═════ GIVEN DATA
Record fs (B : Type) := Fs { blocks : B; sb : superblock; itable : Z -> inode }.
Arguments Fs {B} _ _ _.
Arguments blocks {B} _.
Arguments sb {B} _.
Arguments itable {B} _.

(** The block of an inode and of a block's bit in the free map. *)
Definition DINODE : Z := 64.
Definition IPB : Z := BSIZE / DINODE.
Definition IBLOCK (i : Z) (b : superblock) : Z := u32 (i / IPB + inodestart b).
Definition BPB : Z := BSIZE * 8.
Definition BBLOCK (i : Z) (b : superblock) : Z := u32 (i / BPB + bmapstart b).

(** [struct dinode] at offset [o] of a block. *)
Fixpoint ld_addrs (l : list Z) (m : mem) (o : Z) (a : Z -> Z) : Z -> Z :=
  match l with
  | [] => a
  | i :: l' => ld_addrs l' m o (upd a i (ld32 m (o + 12 + 4 * i)))
  end.
Fixpoint st_addrs (l : list Z) (m : mem) (o : Z) (a : Z -> Z) : mem :=
  match l with
  | [] => m
  | i :: l' => st_addrs l' (st32 m (o + 12 + 4 * i) (u32 (a i))) o a
  end.

Definition load_dinode (m : mem) (o : Z) (i : inode) : inode :=
  let i := set_itype (s16 (ld16 m o)) i in
  let i := set_imajor (s16 (ld16 m (o + 2))) i in
  let i := set_iminor (s16 (ld16 m (o + 4))) i in
  let i := set_inlink (s16 (ld16 m (o + 6))) i in
  let i := set_isize (ld32 m (o + 8)) i in
  set_iaddrs (ld_addrs (seqZ 0 (NDIRECT + 1)) m o (iaddrs i)) i.

Definition store_dinode (m : mem) (o : Z) (i : inode) : mem :=
  let m := st16 m o (u16 (itype i)) in
  let m := st16 m (o + 2) (u16 (imajor i)) in
  let m := st16 m (o + 4) (u16 (iminor i)) in
  let m := st16 m (o + 6) (u16 (inlink i)) in
  let m := st32 m (o + 8) (u32 (isize i)) in
  st_addrs (seqZ 0 (NDIRECT + 1)) m o (iaddrs i).

(** ** Operations *)
Section fs.
Context {B : Type} `{BlockLayer B}.
Implicit Types n dev : Z.

Definition in_blocks {A} (c : M B A) : M (fs B) A := fun s =>
  match c (blocks s) with
  | Ret a b => Ret a (Fs b (sb s) (itable s))
  | Panic e => Panic e
  | Hang => Hang
  end.

Definition get_sb : M (fs B) superblock := kget sb.
Definition get_inode (i : Z) : M (fs B) inode := kget (fun s => itable s i).
Definition upd_inode (i : Z) (f : inode -> inode) : M (fs B) unit :=
  kupd (fun s => Fs (blocks s) (sb s) (upd (itable s) i (f (itable s i)))).
Definition get_data (bp : Z) : M (fs B) mem := in_blocks (kget (fun b => bl_data b bp)).
Definition set_data (bp : Z) (m : mem) : M (fs B) unit := in_blocks (bl_set bp m).
Definition bread n dev bno : M (fs B) Z := in_blocks (bl_read n dev (u32 bno)).
Definition log_write (bp : Z) : M (fs B) unit := in_blocks (bl_log_write bp).
Definition brelse n (bp : Z) : M (fs B) unit := in_blocks (bl_relse n bp).

Definition readsb n dev : M (fs B) unit :=
  let! bp := bread n dev 1 in
  let! m := get_data bp in
  let w i := ld32 m (4 * i) in
  do! kupd (fun s => Fs (blocks s) (Superblock (w 0) (w 1) (w 2) (w 3) (w 4) (w 5) (w 6) (w 7)) (itable s));
  brelse n bp.

Definition bzero n dev bno : M (fs B) unit :=
  let! bp := bread n dev bno in
  let! m := get_data bp in
  do! set_data bp (memset m 0 0 BSIZE);
  do! log_write bp;
  brelse n bp.

(** The scan of one block of the free map for a clear bit, [k] bits from
    [bi]. *)
Fixpoint find_bit (k : nat) (m : mem) (bi : Z) : option Z :=
  match k with
  | O => None
  | S k' => if Z.land (u8 (m (bi / 8))) (Z.shiftl 1 (bi mod 8)) =? 0 then Some bi
            else find_bit k' m (bi + 1)
  end.

Definition mark_bit (m : mem) (bi : Z) : mem :=
  upd m (bi / 8) (u8 (Z.lor (u8 (m (bi / 8))) (Z.shiftl 1 (bi mod 8)))).
Definition clear_bit (m : mem) (bi : Z) : mem :=
  upd m (bi / 8) (u8 (Z.land (u8 (m (bi / 8))) (Z.lnot (Z.shiftl 1 (bi mod 8))))).

Fixpoint balloc_loop n dev (l : list Z) : M (fs B) Z :=
  match l with
  | [] => kret 0
  | b :: l' =>
      let! t := get_sb in
      let! bp := bread n dev (BBLOCK b t) in
      let! m := get_data bp in
      match find_bit (Z.to_nat (Z.min BPB (fssize t - b))) m 0 with
      | Some bi =>
          do! set_data bp (mark_bit m bi);
          do! log_write bp;
          do! brelse n bp;
          do! bzero n dev (b + bi);
          kret (b + bi)
      | None => do! brelse n bp; balloc_loop n dev l'
      end
  end.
══════════
Within the material above, copy exactly the lines from the line that holds "Definition BBLOCK (i" up to and including the line that holds "set_iaddrs (ld_addrs (seqZ".

**REPLY TO THE EXERCISE:**
Definition BBLOCK (i : Z) (b : superblock) : Z := u32 (i / BPB + bmapstart b).

(** [struct dinode] at offset [o] of a block. *)
Fixpoint ld_addrs (l : list Z) (m : mem) (o : Z) (a : Z -> Z) : Z -> Z :=
  match l with
  | [] => a
  | i :: l' => ld_addrs l' m o (upd a i (ld32 m (o + 12 + 4 * i)))
  end.
Fixpoint st_addrs (l : list Z) (m : mem) (o : Z) (a : Z -> Z) : mem :=
  match l with
  | [] => m
  | i :: l' => st_addrs l' (st32 m (o + 12 + 4 * i) (u32 (a i))) o a
  end.

Definition load_dinode (m : mem) (o : Z) (i : inode) : inode :=
  let i := set_itype (s16 (ld16 m o)) i in
  let i := set_imajor (s16 (ld16 m (o + 2))) i in
  let i := set_iminor (s16 (ld16 m (o + 4))) i in
  let i := set_inlink (s16 (ld16 m (o + 6))) i in
  let i := set_isize (ld32 m (o + 8)) i in
  set_iaddrs (ld_addrs (seqZ 0 (NDIRECT + 1)) m o (iaddrs i)) i.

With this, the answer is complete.